3 Die offenbare Unrichtigkeit im Sinne des § 319 Abs. 1 ZPO kann sich wie in den Beschlüssen des Bundesgerichtshofs vom 8. Juli 1993 - IX ZR 192/91, BGHR ZPO § 319 Nichtannahmebeschluss 1, und vom 22. September 2009 - IV ZR 128/08, AnwBl 2010, 68, aus dem völligen Fehlen einer Kostenentscheidung im Beschlusstenor ergeben. Sie kann auch dadurch zum Ausdruck kommen, dass in der Entscheidung der für die Kosten der Streithilfe geltende § 101 ZPO erwähnt wird (Thüringer Oberlandesgericht Jena, Beschluss vom 5. März 2009 - 5 W 34/09, MDR 2009, 1066). Auch sonst sind vielfältige Fallgestaltungen denkbar, in denen eine offenbare Unrichtigkeit aus dem Beschluss oder Urteil oder aus den Umständen bei seinem Erlass oder seiner Verkündung hergeleitet werden kann. Die bloße Erwähnung der Streithelferin im Rubrum genügt dafür aber noch nicht (a.A. OLG München, Beschluss vom 2. Mai 2011 - 1 U 4559/10, MDR 2011, 1005). Immer ist der Einzelfall zu prüfen, so dass der Verweis der Gegenvorstellung auf die Entscheidung des III. Zivilsenats vom 15. Dezember 2011 (III ZR 173/10) keinen Anlass zu einer Änderung der Entscheidung in der vorliegenden Sache geben kann.

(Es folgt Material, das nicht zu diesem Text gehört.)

(** * Try-On client adapter: a shallow embedding of [src/services/aiService.js]

    The source file holds two variants of the same service.

    - The first one (lines 1-189) keeps a module-level [cachedClient],
      acquires it through [getClient] (direct connection, then
      duplication of the Space) and sends the two images as in-memory
      Blobs, with positional arguments.  It is embedded in [Module Cached].
    - The second one (lines 190-354) connects on every call, writes the
      two images to temporary files that a [finally] block removes, and
      sends named arguments.  It is embedded in [Module TempFile].

    The remote collaborators (the Gradio client, axios, the faults of
    the file system, the wall clock) are not part of the repository:
    they are the fields of a record [Remote], and every theorem
    quantifies over it.  A collaborator answers as a function of its
    arguments and of the history of external calls, so that it may
    answer differently to two successive identical calls.

    What the model fixes:
    - [async] functions run sequentially: a rejected promise is a thrown
      error, an awaited call is a call; two invocations never interleave;
    - a thrown value is [null], [undefined], or an object with a string
      [message], as the [Error] objects of axios, the Gradio client and
      [fs] are;
    - [Date.now()] is a function of the external calls made so far;
    - a deletion that fails leaves the files as they were; a write that
      fails may leave its file empty or cut short;
    - [os.tmpdir()] is a path in normal form, so that [path.join] only
      has to put a separator between it and the file name;
    - [console.*] output is left out; the one logging statement whose
      argument may throw (line 117 / 273) is kept as [describeData]. *)

From Stdlib Require Import ZArith List Lia Init.Byte.
From stdpp Require Import base gmap strings list pretty.

Set Warnings "-register-all".

Open Scope Z_scope.
Open Scope string_scope.
Open Scope list_scope.

(** ** JavaScript values *)

(** [new Blob([data], { type })] *)
Record Blob := mkBlob { blob_data : list Byte.byte; blob_type : string }.

(** The values a remote output can take: what JSON decodes to, plus
    the Blob the Gradio client may hand back. Numbers are integers. *)
Inductive JSValue :=
| VUndefined
| VNull
| VBool (b : bool)
| VNum (n : Z)
| VStr (s : string)
| VBlob (b : Blob)
| VArr (items : list JSValue)
| VObj (fields : list (string * JSValue)).

(** Conversion to boolean, as [if (v)], [v && ...], [!!v] do. *)
Definition truthy (v : JSValue) : bool :=
  match v with
  | VUndefined | VNull => false
  | VBool b => b
  | VNum n => negb (Z.eqb n 0)
  | VStr s => negb (String.eqb s EmptyString)
  | VBlob _ | VArr _ | VObj _ => true
  end.

Fixpoint lookup_field (k : string) (fields : list (string * JSValue)) : JSValue :=
  match fields with
  | [] => VUndefined
  | (k', v) :: rest => if String.eqb k k' then v else lookup_field k rest
  end.

(** [v.k] for [k] one of [url], [path]: only a plain object carries such a
    field; on strings, numbers, booleans, arrays and Blobs the lookup is
    [undefined].  On [null] and [undefined] JavaScript throws, and the
    source never gets there: the access is always the right operand of
    [v && v.k]. *)
Definition get_prop (v : JSValue) (k : string) : JSValue :=
  match v with
  | VObj fields => lookup_field k fields
  | _ => VUndefined
  end.

(** [v && v.k] used as a condition. *)
Definition has_truthy (v : JSValue) (k : string) : bool :=
  truthy v && truthy (get_prop v k).

(** [typeof v === 'string'] *)
Definition typeof_string (v : JSValue) : bool :=
  match v with VStr _ => true | _ => false end.

(** [s.startsWith(p)] *)
Fixpoint startsWith (p s : string) : bool :=
  match p, s with
  | EmptyString, _ => true
  | String a p', String b s' => if Ascii.eqb a b then startsWith p' s' else false
  | String _ _, EmptyString => false
  end.

(** [v instanceof Blob] *)
Definition instanceof_Blob (v : JSValue) : bool :=
  match v with VBlob _ => true | _ => false end.

(** ** Errors and results *)

(** An object that was thrown, as far as the service looks at it: its
    [message].  The message is a string, empty when the object was built
    without one.  A value other than [null] and [undefined] that has no
    [message] at all (a string thrown as it is) is taken as an object whose
    message is empty: [performTryOn] only tests the message and does the
    same on both, while [checkModelStatus] hands on [undefined] where the
    model has the empty string.  The [response] an axios error carries is
    only printed and is left out. *)
Record JSError := mkError { message : string }.

(** What a [throw], or the rejection of a promise, hands to a [catch]:
    any value, [null] and [undefined] included.  The two are kept apart
    from the objects because reading a property of them throws. *)
Inductive Thrown :=
| ThrownNull
| ThrownUndefined
| ThrownError (e : JSError).

Definition Error (msg : string) : Thrown := ThrownError (mkError msg).
Definition TypeError (msg : string) : Thrown := ThrownError (mkError msg).

(** What [performTryOn] resolves to. *)
Inductive TryOnResult :=
| Success (imageBuffer : list Byte.byte) (processingTime : Z)
| Failure (error : string) (processingTime : Z).

(** What [checkModelStatus] resolves to. *)
Inductive ModelStatus :=
| Available (status : string)
| Unavailable (error : string).

Definition is_success (r : TryOnResult) : bool :=
  match r with Success _ _ => true | Failure _ _ => false end.

Definition processingTime_of (r : TryOnResult) : Z :=
  match r with Success _ t => t | Failure _ t => t end.

(** ** The remote call and its arguments *)

(** The session handle [Client.connect] / [Client.duplicate] resolve to. *)
Record Client := mkClient { session : nat }.

(** What [handle_file] wraps: a Blob (first variant) or the path of a
    file on disk (second variant). *)
Inductive FileRef :=
| FromBlob (b : Blob)
| FromPath (p : string).

(** The value given to the [gr.ImageEditor] input. [composite: null] is
    [None]. *)
Record ImageEditorInput := mkEditor {
  background : FileRef;
  layers : list FileRef;
  composite : option FileRef
}.

Inductive Arg :=
| AEditor (e : ImageEditorInput)
| AFile (f : FileRef)
| AString (s : string)
| ABool (b : bool)
| ANumber (n : Z).

(** [client.predict(endpoint, [a, b, ...])] or
    [client.predict(endpoint, { k: a, ... })] *)
Inductive Payload :=
| Positional (args : list Arg)
| Named (args : list (string * Arg)).

(** Options of [Client.duplicate]. *)
Record DuplicateOptions := mkDuplicate {
  dup_hf_token : option string;
  dup_timeout : Z;
  dup_private : bool
}.

(** ** The world outside the module *)

Inductive FsOp :=
| OpRead (path : string)
| OpWrite (path : string)
| OpUnlink (path : string).

(** One external call. *)
Inductive Event :=
| EConnect (space : string) (hf_token : option string)
| EDuplicate (space : string) (opts : DuplicateOptions)
| EGet (url : JSValue)
| EPredict (c : Client) (endpoint : string) (payload : Payload)
| EFs (op : FsOp)
| EReadOther (src : JSValue).

(** The calls that go over the network. *)
Definition is_network (e : Event) : bool :=
  match e with
  | EConnect _ _ | EDuplicate _ _ | EGet _ | EPredict _ _ _ => true
  | EFs _ | EReadOther _ => false
  end.

(** The calls that establish a session. *)
Definition is_session_setup (e : Event) : bool :=
  match e with
  | EConnect _ _ | EDuplicate _ _ => true
  | _ => false
  end.

(** [trace] lists the external calls made so far, the latest first. *)
Record World := mkWorld {
  HUGGINGFACE_API_KEY : option string;   (* process.env.HUGGINGFACE_API_KEY *)
  files : gmap string (list Byte.byte);       (* the file system *)
  trace : list Event
}.

(** The collaborators.  Each one sees the history of calls made before
    the one it answers. *)
Record Remote := mkRemote {
  connect : string -> option string -> list Event -> Thrown + Client;
  duplicate : string -> DuplicateOptions -> list Event -> Thrown + Client;
  http_get : JSValue -> list Event -> Thrown + list Byte.byte;
  predict : Client -> string -> Payload -> list Event -> Thrown + JSValue;
  now : list Event -> Z;                 (* Date.now() *)
  fs_fault : FsOp -> list Event -> option Thrown;
  (* what a failed fs.writeFileSync(path, data) leaves at the path: the
     file is opened with flag 'w' before it is written, so that a write
     that fails may leave it empty or cut short ([Some]); [None] when
     the failure came before the file was created or truncated *)
  partial_write : string -> list Byte.byte -> list Event -> option (list Byte.byte);
  (* fs.readFileSync on something that is not a path string: a file
     descriptor number, or an argument it rejects *)
  read_other : JSValue -> list Event -> Thrown + list Byte.byte;
  (* os.tmpdir(), taken in normal form: no '.', '..' or doubled separator
     and no trailing separator, so that path.join has nothing to rewrite *)
  tmpdir : string
}.

(** ** A state and exception monad *)

Inductive Outcome (A : Type) :=
| Ok (a : A)
| Throw (e : Thrown).
Arguments Ok {A} a.
Arguments Throw {A} e.

(** A computation over the variables [V] of the module (or of the
    function) and the world. *)
Definition M (V A : Type) : Type := V * World -> Outcome A * (V * World).

#[global] Instance M_ret {V} : MRet (M V) := λ A a s, (Ok a, s).

#[global] Instance M_bind {V} : MBind (M V) := λ A B f m s,
  match m s with
  | (Ok a, s') => f a s'
  | (Throw e, s') => (Throw e, s')
  end.

Definition throw {V A} (e : Thrown) : M V A := λ s, (Throw e, s).

(** [try { m } catch (e) { h e }] *)
Definition try_catch {V A} (m : M V A) (h : Thrown -> M V A) : M V A := λ s,
  match m s with
  | (Ok a, s') => (Ok a, s')
  | (Throw e, s') => h e s'
  end.

(** [try { m } finally { f }] where [m] may include a [catch]: the
    completion of [m] stands unless [f] throws. *)
Definition try_finally {V A} (m : M V A) (f : M V unit) : M V A := λ s,
  match m s with
  | (r, s') =>
    match f s' with
    | (Ok _, s'') => (r, s'')
    | (Throw e, s'') => (Throw e, s'')
    end
  end.

Definition get_var {V} : M V V := λ s, (Ok (fst s), s).
Definition set_var {V} (v : V) : M V unit := λ s, (Ok tt, (v, snd s)).
Definition get_world {V} : M V World := λ s, (Ok (snd s), s).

4 Umstände, die eine offenbare Unrichtigkeit begründen könnten, sind hier nicht ersichtlich. Vielmehr deutet das Fehlen solcher Umstände darauf hin, dass der Senat bei seiner Willensbildung eine Entscheidung über die Kosten der Streithilfe - versehentlich - nicht getroffen hat.

Bergmann Strohn Reichart

Drescher Born

Keywords

costs of interventioncorrection of judgmentsupplementation of decisionobvious errorcivil procedure

Extracted by Omnilex

Key legal question

Whether the prior BGH order could be corrected under § 319(1) ZPO for omission of a costs ruling

Extracted holding

No correction was available because § 319(1) ZPO covers only an obvious discrepancy between what the court expressed and what it intended, not a mistaken failure to form a decision at all.

Extracted reasoning

An omitted costs ruling may justify correction only if the omission is an obvious clerical-type error discernible from the decision or its issuance circumstances. Here, no such obvious unintentional deviation was shown.

Key legal question

Whether the intervenor's reconsideration against the order of 5 March 2013 should succeed

Extracted holding

The reconsideration was rejected because there was no basis to alter the prior order.

Extracted reasoning

The court found no circumstances indicating an obvious error; rather, the absence of a costs ruling suggested the Senate had inadvertently not decided the issue, which would not be curable by § 319(1) ZPO and would at most call for a timely supplement under § 321 ZPO.